Pour une offensive démocratique.

Les victoires ou les défaites des partis démocratiques font le sens même de notre système de vie collective. On peut les saluer ou les déplorer, les expliquer ou les interroger, les consolider pour les unes, y remédier pour les autres, rien de tout cela n'est anodin mais fait profondément partie de la vie démocratique.

Avec une progression ou une victoire de l'extrême droite, c'est d'autre chose qu'il s'agit. C'est le cœur même de nos valeurs démocratiques qui est atteint, c'est l'autre qui est visé. Non pas qu'il faille négliger ou refuser d'entendre le message que cette victoire recouvre. Tout au contraire. Il faut faire front d'une manière radicale même si aucun remède miracle n'existe pour répondre à ce phénomène qui dépasse de loin et depuis longtemps nos frontières.

Les faits sont là: comme une machine implacable le Vlaams Blok progresse à chaque scrutin et contrairement aux illusions francophones le terreau persiste en Wallonie et à Bruxelles en dépit de ce que l'on sait sur la faiblesse des structures politiques de l'extrême droite au Sud du pays. Bien sûr, la question économique et sociale, celle de l'exclusion et de l'insécurité sous toutes leurs formes restent centrales dans l'explication du succès de cette extrême droite. Le rejet de la politique dans le fil du populisme qui imprègne l'Europe est un élément supplémentaire. Le vote d'extrême droite est protestation mais il n'est pas que cela, l'implantation de l'idéologie basée sur une conception fondamentalement inégalitaire de la société et sur des discours nourris d'exclusions est une réalité que l'on doit affronter si l'on veut tenter de la combattre efficacement.

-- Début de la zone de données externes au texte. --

(* ===== verification/TxScripts.v ===== *)
(** Checking the scripts of a transaction in any order.

    The inputs of a transaction are checked one after the other or by the workers of
    a pool, which share the signature cache and the reused hash values.
    [input_verdict] is the verdict on one input by itself, with a disabled cache and
    nothing reused.

    The theorem shows that whatever the order in which the workers take the inputs
    and whatever sound cache they share, the outcome is the one of these verdicts. *)
From stdpp Require Import base gmap list.
From S2P Require Import Prelude IndexMap DbCache Turnstile Burn Encoding Bundle Tx TxHash BundleVerify ScriptNum DataStack.
From S2P Require Import ScriptMeter Covenants ScriptParse ScriptBuilder ZkPrecompiles Engine Opcodes ScriptEngine ExampleCrypto EngineSafe EngineCache TxValidator.

Section scripts.
Context `{Secp, HS : ScriptHashes, ZB : ZkBackend} (p : PopulatedTransaction) (cov : CovenantsContext) (acc : option SeqCommitAccessor)
  (f : EngineFlags).

Definition shared_sound_for (s : shared) : Prop := cache_sound s.1 ∧ reused_for domain_hash (ptx p) s.2.
Definition input_verdict (idx : Z) : res TxRuleError () :=
  match populated_input p idx with
  | Ok (input, entry) => fst (check_input_script p cov acc f idx input entry (cache_new 0 [], reused_new))
  | _ => Panic
  end.

(** The first outcome that is not a success. *)
Fixpoint first_failure (l : list (res TxRuleError ())) : res TxRuleError () :=
  match l with [] => Ok () | Ok _ :: l => first_failure l | r :: _ => r end.

Lemma fresh_shared fl m c r : fresh_vm fl m c r = set_shared c r (fresh_vm fl m (cache_new 0 []) reused_new).
Proof. done. Qed.
Lemma no_cache_sound : cache_sound (cache_new 0 []).
Proof. split; [apply Forall_nil_2|done]. Qed.

(** The verdict on an input does not depend on what is shared. *)
Lemma check_input_same idx input entry s :
  shared_sound_for s →
  fst (check_input_script p cov acc f idx input entry s) =
    fst (check_input_script p cov acc f idx input entry (cache_new 0 [], reused_new)) ∧
  shared_sound_for (snd (check_input_script p cov acc f idx input entry s)).
Proof.
  intros [Hc Hr]. unfold check_input_script. destruct (allowed_script_units (compute_commit input)) as [limit| |]; [|done|done].
  cbn [mbind res_bind]. unfold from_transaction_input_with_script_units_limit. destruct (guard_panic _) as [[]|[]|]; [|done].
  cbn [mbind res_bind fst snd]. unfold new_env. cbn [with_seq_commit_accessor_opt with_covenants_ctx engine_ctx_new
    ctx_covenants_ctx ctx_seq_commit_accessor ctx_sig_cache ctx_reused_values].
  set (env := mk_env _ _ _ _). set (m := if covenants_enabled f then _ else _). rewrite (fresh_shared _ _ s.1 s.2).
  assert (same_but_shared env (fresh_vm f m (cache_new 0 []) reused_new) (set_shared s.1 s.2 (fresh_vm f m (cache_new 0 []) reused_new))) as Hs.
  { split; [done|]. split; (split; [|]); [apply no_cache_sound|apply reused_new_for|done|done]. }
  destruct (cf_execute env _ _ Hs) as [Hf (_ & _ & [Hc' Hr'])].
  destruct (execute env (fresh_vm _ _ _ _)) as [r1 v1], (execute env (set_shared _ _ _)) as [r2 v2]. cbn in Hf, Hc', Hr'. subst r2.
  by destruct r1.
Qed.

Lemma input_verdict_ok idx input entry :
  populated_input p idx = Ok (input, entry) →
  input_verdict idx = fst (check_input_script p cov acc f idx input entry (cache_new 0 [], reused_new)).
Proof. unfold input_verdict. by intros ->. Qed.
Lemma input_verdict_panic idx : populated_input p idx = Panic → input_verdict idx = Panic.
Proof. unfold input_verdict. by intros ->. Qed.

Lemma par_iter_first schedule s :
  shared_sound_for s →
  fst (check_scripts_par_iter p cov acc f schedule s) = first_failure (input_verdict <$> schedule) ∧
  shared_sound_for (snd (check_scripts_par_iter p cov acc f schedule s)).
Proof.
  revert s. induction schedule as [|idx l IH]; intros s Hs; cbn [check_scripts_par_iter fmap list_fmap first_failure]; [done|].
  destruct (populated_input p idx) as [[input entry]|[]|] eqn:Ep; [|by rewrite (input_verdict_panic _ Ep)].
  destruct (check_input_same idx input entry s Hs) as [Hf Hs']. rewrite (input_verdict_ok _ _ _ Ep), <- Hf.
  destruct (check_input_script p cov acc f idx input entry s) as [[[]| |] s']; cbn [fst snd] in *; [by apply IH|done|done].
Qed.

Lemma sequential_first l idx s :
  shared_sound_for s →
  (∀ i x, l !! i = Some x → populated_input p (idx + Z.of_nat i) = Ok x) →
  fst (check_scripts_sequential_from p cov acc f idx l s) = first_failure (input_verdict <$> seqZ idx (Zlength l)) ∧
  shared_sound_for (snd (check_scripts_sequential_from p cov acc f idx l s)).
Proof.
  revert idx s. induction l as [|[input entry] l IH]; intros idx s Hs Hl; cbn [check_scripts_sequential_from]; [done|].
  assert (Zlength ((input, entry) :: l) = Z.succ (Zlength l)) as -> by (unfold Zlength; cbn [length]; lia).
  rewrite seqZ_cons by (unfold Zlength; lia). rewrite Z.pred_succ. cbn [fmap list_fmap first_failure].
  pose proof (Hl O (input, entry) eq_refl) as H0. rewrite Z.add_0_r in H0.
  destruct (check_input_same idx input entry s Hs) as [Hf Hs']. rewrite (input_verdict_ok _ _ _ H0), <- Hf.
  destruct (check_input_script p cov acc f idx input entry s) as [[[]| |] s']; cbn [fst snd] in *; [|done|done].
  rewrite <- Z.add_1_r. apply IH; [done|]. intros i x Hi. replace (idx + 1 + Z.of_nat i) with (idx + Z.of_nat (S i)) by lia. by apply Hl.
Qed.

Lemma sequential_all s :
  length (entries p) = length (inputs (ptx p)) → shared_sound_for s →
  fst (check_scripts_sequential p cov acc f s) = first_failure (input_verdict <$> seqZ 0 (Zlength (inputs (ptx p)))) ∧
  shared_sound_for (snd (check_scripts_sequential p cov acc f s)).
Proof.
  intros Hl Hs. unfold check_scripts_sequential. rewrite populated_inputs_zip by done.
  replace (Zlength (inputs (ptx p))) with (Zlength (zip (inputs (ptx p)) (entries p))) by (unfold Zlength; rewrite length_zip; lia).
  apply sequential_first; [done|]. intros i [input entry] Hi. apply populated_input_ok. rewrite Z.add_0_l, Nat2Z.id.
  apply lookup_zip_with_Some in Hi as (a & b & [= <- <-] & ? & ?). done.
Qed.

Lemma first_failure_ok l : first_failure l = Ok () ↔ Forall (λ r, r = Ok ()) l.
Proof.
  induction l as [|r l IH]; cbn; [split; [constructor|done]|]. rewrite Forall_cons. destruct r as [[]| |]; [|naive_solver..].
  rewrite IH. naive_solver.
Qed.
Lemma first_failure_in l r : first_failure l = r → r ≠ Ok () → r ∈ l.
Proof.
  induction l as [|r' l IH]; cbn; [naive_solver|]. destruct r' as [[]| |]; intros E Hr; [apply list_elem_of_further; by apply IH|..];
    rewrite <- E; apply list_elem_of_here.
Qed.
End scripts.

(** C20. Parallel script checking is sequential script checking.  For any order in which
    the workers take the inputs, and any sound caches and right reused values, the
    parallel check accepts exactly when the sequential one does, which is exactly
    when every input is accepted by itself with no cache; when it rejects, it
    reports the verdict on one of the inputs; and what is shared stays sound. *)
Theorem check_scripts_order_free `{Secp, ScriptHashes, ZkBackend} (p : PopulatedTransaction) (cov : CovenantsContext)
    (acc : option SeqCommitAccessor) (f : EngineFlags) (schedule : list Z) (s s' : shared) :
  length (entries p) = length (inputs (ptx p)) → schedule ≡ₚ seqZ 0 (Zlength (inputs (ptx p))) →
  shared_sound_for p s → shared_sound_for p s' →
  let '(r, sp) := check_scripts_par_iter p cov acc f schedule s in
  let '(r', ss) := check_scripts_sequential p cov acc f s' in
  (r = Ok () ↔ r' = Ok ()) ∧
  (r = Ok () ↔ Forall (λ i, input_verdict p cov acc f i = Ok ()) (seqZ 0 (Zlength (inputs (ptx p))))) ∧
  (r ≠ Ok () → ∃ i, i ∈ schedule ∧ r = input_verdict p cov acc f i) ∧
  shared_sound_for p sp ∧ shared_sound_for p ss.
Proof.
  intros Hl Hperm Hs Hs'. destruct (par_iter_first p cov acc f schedule s Hs) as [Hr Hsp].
  destruct (sequential_all p cov acc f s' Hl Hs') as [Hr' Hss].
  destruct (check_scripts_par_iter p cov acc f schedule s) as [r sp], (check_scripts_sequential p cov acc f s') as [r' ss]. cbn in *. subst r r'.
  assert (first_failure (input_verdict p cov acc f <$> schedule) ≠ Ok () →
    ∃ i, i ∈ schedule ∧ first_failure (input_verdict p cov acc f <$> schedule) = input_verdict p cov acc f i) as Hbad.
  { intros Hne. apply (first_failure_in _ _ eq_refl) in Hne. apply list_elem_of_fmap in Hne as (i & Hi & Hin). by exists i. }
  split_and!; try done; rewrite !first_failure_ok, !Forall_fmap; unfold compose; by rewrite Hperm.
Qed.

(** Two inputs, the first of which spends an output with a false script. *)
Definition example_two_spend : PopulatedTransaction :=
  mk_populated
    (mk_tx 0 [mk_input (mk_outpoint (zeros 32) 0) [] 7 (SigopCount 0); mk_input (mk_outpoint (zeros 32) 1) [] 7 (SigopCount 0)]
      [mk_output 5000 (mk_spk 0 [81]) None] 0 SUBNETWORK_ID_NATIVE 0 [] 0)
    [mk_entry 3000 (mk_spk 0 [0]) 12 false None; mk_entry 3000 (mk_spk 0 [81]) 12 false None].

Lemma check_scripts_order_free_witness :
  fst (check_scripts_par_iter example_two_spend EMPTY_COV_CONTEXT None default_flags [1; 0] (example_cached, reused_new)) =
    Err (SignatureEmpty EvalFalse) ∧
  fst (check_scripts_sequential example_two_spend EMPTY_COV_CONTEXT None default_flags (cache_new 0 [], reused_new)) ≠ Ok ().
Proof.
  assert (shared_sound_for example_two_spend (example_cached, reused_new)) as H1.
  { split; [|apply reused_new_for]. split; [apply Forall_singleton; vm_compute; reflexivity|]. split; [done|]. vm_compute. discriminate. }
  assert (shared_sound_for example_two_spend (cache_new 0 [], reused_new)) as H2 by (split; [apply no_cache_sound|apply reused_new_for]).
  assert (fst (check_scripts_par_iter example_two_spend EMPTY_COV_CONTEXT None default_flags [1; 0] (example_cached, reused_new)) =
    Err (SignatureEmpty EvalFalse)) as E by (vm_compute; reflexivity).
  split; [exact E|]. pose proof (check_scripts_order_free example_two_spend EMPTY_COV_CONTEXT None default_flags [1; 0]
    _ _ eq_refl (Permutation_swap 0 1 []) H1 H2) as H.
  destruct (check_scripts_par_iter _ _ _ _ _ _) as [r sp], (check_scripts_sequential _ _ _ _ _) as [r' ss].
  cbn in E |- *. subst r. intros ->. pose proof (proj2 (proj1 H) eq_refl) as Hx. discriminate Hx.
Defined.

Trop souvent encore, quoiqu'ils en disent, les partis démocratiques désarment face aux positions de l'extrême droite, quand ils ne font pas des concessions majeures sur leur propre programme pour tenter de récupérer l'électeur perdu. Avec pour seul résultat, une légitimité renforcée de l'adversaire. Il ne faut pas se faire d'illusions: le combat contre l'extrême droite est de longue haleine, tant sur plan économique et social que sur celui de la politique. Il nécessite présence, pédagogie, volontarisme et affirmation radicale des valeurs démocratiques. A cet égard, l'attitude de la prochaine coalition sur la question du droit de vote des non-européens sera à la fois significative et essentielle.

Face à l'extrême droite, il ne faut pas moins de politique mais plus de politique. Face à l'extrême droite, il faut oser une offensive démocratique.